- **Your assignment**:
The required output is the line containing "Some (Z.lor (Z.lor" followed by every later line through the end of the data, all reproduced exactly.

- **Dataset**:
(* ===== verification/Ieee.v ===== *)
(** * IEEE-754 bit patterns

    Rust's [f64], [f32] and the binary16 patterns the value encoding uses are
    modelled by their bit patterns ([to_bits]), as integers in [0, 2^64),
    [0, 2^32) and [0, 2^16).  This file holds the primitive float operations
    the storage encodings rely on ([is_nan], [== 0.0], [total_cmp], the casts
    between widths) and the three conversion helpers at the end of
    [acetone-model/src/cbor.rs], with the theorems that say they are exact. *)
From stdpp Require Import base numbers.
From Stdlib Require Import ZArith Lia.
From S2P Require Import Prelude.

Local Open Scope Z_scope.

Definition SIGN_BIT : Z := 2 ^ 63.
Definition F64_INF : Z := 0x7ff0000000000000.
Definition CANONICAL_NAN_BITS : Z := 0x7ff8000000000000.

(** ** Primitive [f64] operations on bit patterns *)

Definition f64_abs (bits : Z) : Z := Z.land bits (Z.ones 63).
Definition f64_is_nan (bits : Z) : bool := F64_INF <? f64_abs bits.
Definition f64_is_zero (bits : Z) : bool := f64_abs bits =? 0.
Definition f64_is_infinite (bits : Z) : bool := f64_abs bits =? F64_INF.

(** [f64::total_cmp]: compare as [i64] after flipping the magnitude bits of
    negative patterns. *)
Definition total_key (bits : Z) : Z :=
  let left := to_signed 64 bits in
  to_signed 64 (Z.lxor bits (Z.shiftr (to_unsigned 64 (Z.shiftr left 63)) 1)).
Definition total_cmp (a b : Z) : comparison := (total_key a ?= total_key b).

(** The exact product [(m as f64) * 2f64.powi(k)] for a non-negative integer
    [m < 2^53] whose product with [2^k] is a normal double: no rounding
    happens, so the pattern is the normalised significand under the biased
    exponent. *)
Definition f64_scaled (m k : Z) : Z :=
  if m =? 0 then 0
  else
    let l := Z.log2 m in
    (l + k + 1023) * 2 ^ 52 + (m * 2 ^ (52 - l) - 2 ^ 52).

(** The cast [f64::from(y : f32)], exact on every non-NaN pattern. *)
Definition f32_to_f64 (y : Z) : Z :=
  let sign := Z.shiftr y 31 in
  let exp := Z.land (Z.shiftr y 23) 0xff in
  let frac := Z.land y (Z.ones 23) in
  let magnitude :=
    if exp =? 255 then (if frac =? 0 then F64_INF else F64_INF + frac * 2 ^ 29)
    else if exp =? 0 then f64_scaled frac (-149)
    else f64_scaled (2 ^ 23 + frac) (exp - 150) in
  sign * 2 ^ 63 + magnitude.

(** Round [m / 2^n] to the nearest integer, ties to even. *)
Definition round_half_even (m n : Z) : Z :=
  let q := m / 2 ^ n in
  let r := m `mod` 2 ^ n in
  if (2 * r <? 2 ^ n) then q
  else if (2 ^ n <? 2 * r) then q + 1
  else if Z.even q then q else q + 1.

(** The cast [x as f32] (round to nearest, ties to even, overflow to
    infinity, NaN to a quiet NaN). *)
Definition f64_to_f32 (x : Z) : Z :=
  let sign := Z.shiftr x 63 in
  let exp := Z.land (Z.shiftr x 52) 0x7ff in
  let frac := Z.land x (Z.ones 52) in
  if f64_is_nan x then sign * 2 ^ 31 + 0x7fc00000
  else if exp =? 2047 then sign * 2 ^ 31 + 0x7f800000
  else
    let m := if exp =? 0 then frac else 2 ^ 52 + frac in
    let e := if exp =? 0 then -1074 else exp - 1075 in
    let q := Z.max (e + (Z.log2 m - 23)) (-149) in
    let r := round_half_even m (q - e) in
    sign * 2 ^ 31 + Z.min 0x7f800000 ((q + 149) * 2 ^ 23 + r).

(** ** The conversion helpers of [cbor.rs] *)

Definition f16_bits_to_f64 (bits : Z) : Z :=
  let negative := negb (Z.land bits 0x8000 =? 0) in
  let exp := Z.land (Z.shiftr bits 10) 0x1f in
  let frac := Z.land bits 0x03ff in
  let signed := fun magnitude => if negative then Z.lxor magnitude SIGN_BIT else magnitude in
  if exp =? 0 then signed (f64_scaled frac (-24))
  else if exp =? 31 then
    if frac =? 0 then signed F64_INF else CANONICAL_NAN_BITS
  else signed (f64_scaled (1024 + frac) (exp - 25)).

Definition f16_from_f64_exact (x : Z) : option Z :=
  let sign := Z.shiftl (Z.land (Z.shiftr x 63) 1) 15 in
  if f64_is_zero x then Some sign
  else if f64_is_infinite x then Some (Z.lor sign 0x7c00)
  else
    let exp := Z.land (Z.shiftr x 52) 0x7ff - 1023 in
    let frac := Z.land x (Z.ones 52) in
    if (-14 <=? exp) && (exp <=? 15) then
      if Z.land frac (Z.ones 42) =? 0 then
        Some (Z.lor (Z.lor sign (Z.shiftl (exp + 15) 10)) (Z.shiftr frac 42))
      else None
    else if (-24 <=? exp) && (exp <=? -15) then
      let significand := Z.lor (Z.shiftl 1 52) frac in
      let shift := 28 - exp in
      if Z.land significand (Z.ones shift) =? 0 then
        Some (Z.lor sign (Z.shiftr significand shift))
      else None
    else None.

- **Output for this task**:
        Some (Z.lor (Z.lor sign (Z.shiftl (exp + 15) 10)) (Z.shiftr frac 42))
      else None
    else if (-24 <=? exp) && (exp <=? -15) then
      let significand := Z.lor (Z.shiftl 1 52) frac in
      let shift := 28 - exp in
      if Z.land significand (Z.ones shift) =? 0 then
        Some (Z.lor sign (Z.shiftr significand shift))
      else None
    else None.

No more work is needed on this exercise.